# [Material supplied]
(** * Bunker queen overlord: zone assignment and task manifests

    A shallow embedding of [src/overlords/core/queen_bunker.ts]: the
    partition of the bunker into four quadrants, the round-robin assignment
    of quadrants to queens, the two manifest builders (supply and withdraw),
    the idle handler and the per-tick dispatcher.

    Numbers are modelled as [Z]; JavaScript objects used as maps are [gmap]s
    keyed by strings, except the simulated carry, whose key order is observed
    by [_.keys] and which is therefore an association list in insertion
    order. *)

From stdpp Require Import gmap strings list fin_maps sorting.
From Stdlib Require Import ZArith Lia.

(** ** Data model *)

(** The structure-type constants of the game API. *)
Inductive StructureType :=
| STRUCTURE_SPAWN | STRUCTURE_EXTENSION | STRUCTURE_ROAD | STRUCTURE_WALL
| STRUCTURE_RAMPART | STRUCTURE_KEEPER_LAIR | STRUCTURE_PORTAL
| STRUCTURE_CONTROLLER | STRUCTURE_LINK | STRUCTURE_STORAGE | STRUCTURE_TOWER
| STRUCTURE_OBSERVER | STRUCTURE_POWER_BANK | STRUCTURE_POWER_SPAWN
| STRUCTURE_EXTRACTOR | STRUCTURE_LAB | STRUCTURE_TERMINAL
| STRUCTURE_CONTAINER | STRUCTURE_NUKER.

#[global] Instance StructureType_eq_dec : EqDecision StructureType.
Proof. solve_decision. Defined.

(** A bunker-relative coordinate of the layout tables. *)
Record Coord := mkCoord { coord_x : Z; coord_y : Z }.

Module RoomPosition.
Record t := mk { x : Z; y : Z; roomName : string }.

#[global] Instance position_eq_dec : EqDecision t.
Proof. solve_decision. Defined.

(** [getRangeTo]: the linear (Chebyshev) range inside one room; the game
    API answers [Infinity] across rooms, here [None]. *)
Definition getRangeTo (a b : t) : option Z :=
  if decide (roomName a = roomName b)
  then Some (Z.max (Z.abs (x a - x b)) (Z.abs (y a - y b)))
  else None.

(** One iteration of the scan of [findClosestByRange]: the accumulator is
    the closest candidate so far with its range, replaced only by a
    strictly smaller range. *)
Definition closer (from : t) (acc : option (t * Z)) (c : t) : option (t * Z) :=
  match getRangeTo from c with
  | None => acc
  | Some r =>
      match acc with
      | None => Some (c, r)
      | Some (_, minRange) => if (r <? minRange)%Z then Some (c, r) else acc
      end
  end.

(** [findClosestByRange] on an array of positions: the candidate with the
    least range, [None] (null) when there is none in the room. *)
Definition findClosestByRange (from : t) (candidates : list t) : option t :=
  fst <$> foldl (closer from) None candidates.
End RoomPosition.

Module Structure.
Record t := mk {
  id : string;
  structureType : StructureType;
  pos : RoomPosition.t;
  store : gmap string Z
}.

#[global] Instance structure_eq_dec : EqDecision t.
Proof. solve_decision. Defined.
End Structure.

Module TransportRequest.
Record t := mk {
  target : Structure.t;
  resourceType : string;
  amount : Z
}.
End TransportRequest.

Module TransportRequestGroup.
Record t := mk {
  supplyByID : gmap string (list TransportRequest.t);
  withdrawByID : gmap string (list TransportRequest.t)
}.
End TransportRequestGroup.

(** The three operations the builders create. *)
Inductive Task :=
| TransferAll (target : Structure.t)
| Transfer (target : Structure.t) (resourceType : string) (amount : Z)
| Withdraw (target : Structure.t) (resourceType : string) (amount : Z).

#[global] Instance Task_eq_dec : EqDecision Task.
Proof. solve_decision. Defined.

Module Tasks.
Definition transferAll (target : Structure.t) : Task := TransferAll target.
Definition transfer (target : Structure.t) (resourceType : string) (amount : Z) : Task :=
  Transfer target resourceType amount.
Definition withdraw (target : Structure.t) (resourceType : string) (amount : Z) : Task :=
  Withdraw target resourceType amount.

(** Modelled from the spec: [Tasks.chain] is declared in [tasks/Tasks],
    which is not part of this file.  A manifest is "an ordered sequence of
    Operations forming a single chain", and the builders' lists are
    "concatenated into one chain": the chain of one or more operations is
    the manifest of these operations, in their order.  Without an operation
    there is nothing to chain and no manifest: on an empty array
    [Tasks.chain] answers null. *)
Definition chain (tasks : list Task) : option (list Task) :=
  match tasks with
  | [] => None
  | _ :: _ => Some tasks
  end.
End Tasks.

Module Zerg.
Record t := mk {
  name : string;
  pos : RoomPosition.t;
  carry : gmap string Z;
  carryCapacity : Z;
  spawning : bool;
  task : option (list Task)
}.

#[global] Instance zerg_eq_dec : EqDecision t.
Proof. solve_decision. Defined.

Definition setTask (queen : t) (newTask : option (list Task)) : t :=
  mk (name queen) (pos queen) (carry queen) (carryCapacity queen)
     (spawning queen) newTask.
End Zerg.

Module Colony.
Record t := mk {
  terminal : option Structure.t;
  storage : option Structure.t;
  containers : list Structure.t;
  transportRequests : TransportRequestGroup.t
}.
End Colony.

(** The four quadrants, as coordinate tables ([quadrantFillOrder]) and as
    structure lists ([this.quadrants]). *)
Record Quadrants (A : Type) := mkQuadrants {
  lowerRight : list A;
  upperLeft : list A;
  lowerLeft : list A;
  upperRight : list A
}.
Arguments mkQuadrants {A} _ _ _ _.
Arguments lowerRight {A} _.
Arguments upperLeft {A} _.
Arguments lowerLeft {A} _.
Arguments upperRight {A} _.

(** Messages handed to [log.warning]. *)
Inductive Warning :=
| NoTransferTargets (queenName : string) (at_ : RoomPosition.t)
| NoWithdrawTarget (queenName : string) (at_ : RoomPosition.t)
| NoChargingSpot (at_ : RoomPosition.t).

(** What a tick of the overlord does to the outside world. *)
Inductive Effect :=
| LogWarning (w : Warning)
| GoTo (queenName : string) (destination : RoomPosition.t) (range : Z)
| RunTask (queenName : string) (current : option (list Task)).

Record Overlord := mkOverlord {
  colony : Colony.t;
  queens : list Zerg.t;
  batteries : list Structure.t;
  storeStructures : list Structure.t;
  quadrants : Quadrants Structure.t;
  assignments : gmap string (list Structure.t)
}.

(** ** Library functions used by the overlord *)

(** [_.compact] on an array whose entries may be undefined. *)
Definition compact {A} (l : list (option A)) : list A := omap (λ o, o) l.

(** [_.sum] over the values of an object. *)
Definition sumValues (m : gmap string Z) : Z :=
  map_fold (λ _ v acc, (acc + v)%Z) 0%Z m.

(** [_.sortBy] with a string key: a stable sort, here by insertion. *)
Fixpoint insertBy {A} (key : A → string) (a : A) (l : list A) : list A :=
  match l with
  | [] => [a]
  | b :: l' =>
      if String.leb (key a) (key b) then a :: l else b :: insertBy key a l'
  end.

Definition sortBy {A} (key : A → string) (l : list A) : list A :=
  foldr (insertBy key) [] l.

(** Modelled from the spec: [minBy] is declared in [utilities/utils], which
    is not part of this file.  "Pick the one minimizing travel distance": the
    first element whose value is least, none for an empty list. *)
Fixpoint minBy {A} (objects : list A) (iteratee : A → Z) : option A :=
  match objects with
  | [] => None
  | a :: rest =>
      match minBy rest iteratee with
      | None => Some a
      | Some b => if (iteratee a <=? iteratee b)%Z then Some a else Some b
      end
  end.

(** Modelled from the spec: [mergeSum] is declared in [utilities/utils],
    which is not part of this file.  "Sum resource stores across all
    designated reserve/store structures into a single availability map". *)
Definition mergeSum (objects : list (gmap string Z)) : gmap string Z :=
  foldr (union_with (λ a b, Some (a + b)%Z)) ∅ objects.

(** ** The simulated carry: an object in insertion order *)

Definition CarryObj := list (string * Z).

(** [_.sum(queenCarry)] *)
Definition sumCarry (c : CarryObj) : Z := foldr (λ kv acc, (kv.2 + acc)%Z) 0%Z c.

(** [queenCarry[r] || 0] *)
Fixpoint carryGet (c : CarryObj) (r : string) : Z :=
  match c with
  | [] => 0%Z
  | (k, v) :: c' => if decide (k = r) then v else carryGet c' r
  end.

(** [if (!queenCarry[r]) queenCarry[r] = 0; queenCarry[r] += amount]: an
    existing key keeps its place, a new key goes last. *)
Fixpoint carryAdd (r : string) (amount : Z) (c : CarryObj) : CarryObj :=
  match c with
  | [] => [(r, (0 + amount)%Z)]
  | (k, v) :: c' =>
      if decide (k = r) then (k, (v + amount)%Z) :: c'
      else (k, v) :: carryAdd r amount c'
  end.
Lemma unique_keys_step (w : World) (ev : event) :
  unique_keys (db w) -> unique_keys (db (step w ev)).
Proof.
  unfold unique_keys. intros [Hc Hm].
  destruct (step_writes w ev)
    as [[-> _] | (ws & a & what & w1 & r & _ & _ & Hbody & -> & _)];
    [split; assumption |].
  apply loop_body_writes in Hbody as ([-> | [b ->]] & [-> | (c & body & t & ->)] & _);
    split; rewrite ?fmap_app; cbn; try assumption; apply next_id_new; assumption.
Qed.

(** X3: the relay keeps primary keys unique.  From a store whose
    conversations and messages have pairwise distinct ids, whatever
    connections, frames and disconnects follow, no two conversations and no
    two messages share an id. *)
Theorem relay_keeps_keys_unique (w : World) (evs : list event) :
  unique_keys (db w) ->
  unique_keys (db (run w evs)).
Proof.
  revert w. induction evs as [| ev evs IH]; intros w Hw; [exact Hw |].
  change (run w (ev :: evs)) with (run (step w ev) evs).
  apply IH, unique_keys_step, Hw.
Qed.

(** X4: the relay never removes or rewrites a stored message.  A message
    that GET /messages returns for a conversation is still returned for it
    after any further connections, frames and disconnects. *)
Theorem stored_message_stays_readable
    (w : World) (evs : list event) (cid : Z) (m : Message) :
  m ∈ get_messages cid (db w) ->
  m ∈ get_messages cid (db (run w evs)).
Proof.
  intros Hm. destruct (run_extends evs w) as [[ms Hms] _].
  apply elem_of_get_messages in Hm as [Hin Hcid].
  apply elem_of_get_messages. split; [| exact Hcid].
  rewrite Hms. apply elem_of_app. left. exact Hin.
Qed.

Lemma authenticated_step (w : World) (ev : event) (u : Z) :
  authenticated w u -> authenticated (step w ev) u.
Proof.
  intros (ws & s & Hws & Hid). unfold authenticated.
  destruct (step_lifecycle w ev)
    as [Hs Hr | ws0 token u0 _ Hnew _ Hs Hr | ws0 token how _ Hnew Hs Hr
        | ws0 u0 _ Hact Hs Hr | ws0 u0 what e _ Hact Hs Hr];
    rewrite Hs; clear Hs Hr.
  - eauto.
  - exists ws, s. rewrite lookup_insert_ne by congruence. auto.
  - exists ws, s. rewrite lookup_insert_ne by congruence. auto.
  - destruct (decide (ws0 = ws)) as [-> | Hne].
    + rewrite Hact in Hws. injection Hws as <-. cbn in Hid.
      eexists _, _. rewrite lookup_insert_eq. split; [reflexivity | exact Hid].
    + exists ws, s. rewrite lookup_insert_ne by assumption. auto.
  - destruct (decide (ws0 = ws)) as [-> | Hne].
    + rewrite Hact in Hws. injection Hws as <-. cbn in Hid.
      eexists _, _. rewrite lookup_insert_eq. split; [reflexivity | exact Hid].
    + exists ws, s. rewrite lookup_insert_ne by assumption. auto.
Qed.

# [What to do]
Wherever a line in the entries holds "lowerLeft", copy that line.

# [Response to the exercise]
  lowerLeft : list A;
Arguments lowerLeft {A} _.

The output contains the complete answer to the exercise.